=== What you are asked to do ===
Below are the entries; give again exactly the lines from the one mentioning "assert (matches (hash_of" through the one mentioning "assert (found (hash_of", inclusive.

=== Given entries ===

(** The insertion before the eviction loop. *)
Lemma insert_cached s2 : in_cache h = true -> lists_ok s2 lru (inuse ++ [e]) -> refs h = 2 ->
  heap s2 = <[e := h]> (heap s) -> table_ s2 = table_ s -> elems_ (table_ s) + 1 < 2 ^ 31 ->
  exists old t b s', table_Insert (hash_of s2) (key s2) (table_ s2) e = Some (old, t) /\
    FinishErase old (with_table t s2) = Some (b, s') /\
    found (hash_of s) (key s) (lru ++ inuse) (key_data h) (hash h) old /\
    client_ok (Client s' ({[+ e +]} ⊎ hd)) (match old with Some o => without o lru | None => lru end)
      (match old with Some o => without o (inuse ++ [e]) | None => inuse ++ [e] end) /\
    capacity_ s' = capacity_ s2 /\
    match old with
    | Some o => exists ho, heap s !! o = Some ho /\ effect (with_table t s2) s' o ho (released (with_in_cache false ho))
    | None => s' = with_table t s2
    end.
Proof using Hcl Hfresh.
  clear He1 He2. intros Hc Hok2 Hr Hheap Htab Hlt. pose proof fresh_out as Hout. pose proof (cl_cache _ _ _ Hcl) as [_ Ht Hsize].
  cbn [shard] in Ht, Hsize. rewrite (tk_elems _ _ _ _ Ht) in Hlt.
  assert (forall x, x ∈ lru ++ inuse -> heap s2 !! x = heap s !! x) as Hsame.
  { intros x Hx. rewrite Hheap, lookup_insert_ne; [done|]. by intros <-. }
  assert (table_ok (hash_of s2) (key s2) (table_ s) (lru ++ inuse)) as Ht2.
  { eapply (reads_ext s); [done|done| |done]. intros x Hx. destruct (listed s lru inuse x Hok Hx) as [hx E].
    exists hx, hx. by rewrite (Hsame x Hx). }
  assert (matches (hash_of s2) (key s2) e (key_data h) (hash h)) as Hm
    by (eapply matches_handle; [done|rewrite Hheap; apply lookup_insert_eq]).
  rewrite Htab. destruct (table_Insert_ok _ _ _ _ e _ _ Ht2 Hout Hm Hlt) as (old & t & -> & Hf & Hold).
  assert (found (hash_of s) (key s) (lru ++ inuse) (key_data h) (hash h) old) as Hf'.
  { destruct old as [o|]; cbn in *.
    - destruct Hf as [Hin Ho]. split; [done|]. destruct (table_matches _ _ _ _ _ _ Hok2 Ho) as (ho & E & <- & <-).
      eapply matches_handle; [done|]. by rewrite <- Hsame.
    - intros x Hx Hxm. apply (Hf x Hx). destruct (table_matches _ _ _ _ _ _ Hok Hxm) as (hx & E & <- & <-).
      eapply matches_handle; [done|]. by rewrite Hsame. }
  pose proof (accounted_insert s2 Hheap ltac:(rewrite Hr, Hc; done)) as Hacc.
  apply (with_table_ok t) in Hok2 as Hok3. destruct old as [o|].
  - destruct Hf as [Hin _]. destruct (listed s lru inuse o Hok Hin) as [ho Ho].
    destruct Hold as (T' & Hperm & Ht'). assert (heap (with_table t s2) !! o = Some ho) as Ho2 by (cbn; by rewrite Hsame).
    destruct (lo_handle _ _ _ Hok o Hin) as (ho' & Ho' & Hoc & _). simplify_eq.
    destruct (FinishErase_ok _ lru (inuse ++ [e]) o ho Hok3 ltac:(members; tauto) Ho2) as (s' & E & Hok' & Hef).
    exists (Some o), t, true, s'. split; [done|]. split; [done|]. split; [done|].
    split; [|split; [by rewrite (ef_capacity _ _ _ _ _ Hef)|by exists ho]].
    split; cbn; [|by eapply (accounted_finish (with_table t s2))].
    eapply (cache_ok_finish (with_table t s2)); [done|members; tauto|done|done| |exact Ht'|].
    + rewrite app_assoc, <- Permutation_cons_append, Hperm. apply Permutation_swap.
    + rewrite Hperm in Hlt. simpl in *. lia.
  - exists None, t, false, (with_table t s2). split; [done|]. split; [done|]. split; [done|]. split; [|done].
    split; [|done]. split; [done| |]; cbn.
    + rewrite app_assoc. eapply table_ok_perm; [apply Permutation_cons_append|]. done.
    + rewrite app_assoc, length_app. cbn. lia.
Qed.
End insert.

(** ** What an operation keeps *)

Definition same_entry (h h' : lru_handle) : Prop := payload h' = payload h /\ hash h' = hash h /\ charge h' = charge h.

(** [s'] comes after [s] and [new] was inserted meanwhile: the handles still
    allocated kept their entry, and every payload is either still in the heap or
    was given to its deleter, once. *)
Record progress (s s' : cache) (new : list (Z * list Z * Z)) : Prop := {
  pg_keep x h h' : heap s !! x = Some h -> heap s' !! x = Some h' -> same_entry h h';
  pg_contents : deleted s' ++ contents s' ≡ₚ new ++ deleted s ++ contents s;
}.

Lemma progress_refl s : progress s s [].
Proof. split; [|done]. intros x h h' E E'. by simplify_eq. Qed.

Lemma effect_progress s s' e h r : effect s s' e h r -> heap s !! e = Some h ->
  (forall h', r = Some h' -> same_entry h h') -> progress s s' [].
Proof.
  intros Hef He Hr. split.
  - intros x hx hx' E E'. destruct (decide (x = e)) as [->|Hne].
    + rewrite (ef_self _ _ _ _ _ Hef) in E'. simplify_eq. by apply Hr.
    + rewrite (ef_other _ _ _ _ _ x Hef) in E' by done. by simplify_eq.
  - cbn [app]. rewrite (ef_deleted _ _ _ _ _ Hef), <- app_assoc. f_equiv. pose proof (ef_heap _ _ _ _ _ Hef) as Hh.
    destruct r as [h'|]; cbn [app].
    + eapply contents_set; [done..|]. by apply Hr.
    + symmetry. by apply (contents_delete s s' e h).
Qed.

=== Response box ===
  assert (matches (hash_of s2) (key s2) e (key_data h) (hash h)) as Hm
    by (eapply matches_handle; [done|rewrite Hheap; apply lookup_insert_eq]).
  rewrite Htab. destruct (table_Insert_ok _ _ _ _ e _ _ Ht2 Hout Hm Hlt) as (old & t & -> & Hf & Hold).
  assert (found (hash_of s) (key s) (lru ++ inuse) (key_data h) (hash h) old) as Hf'.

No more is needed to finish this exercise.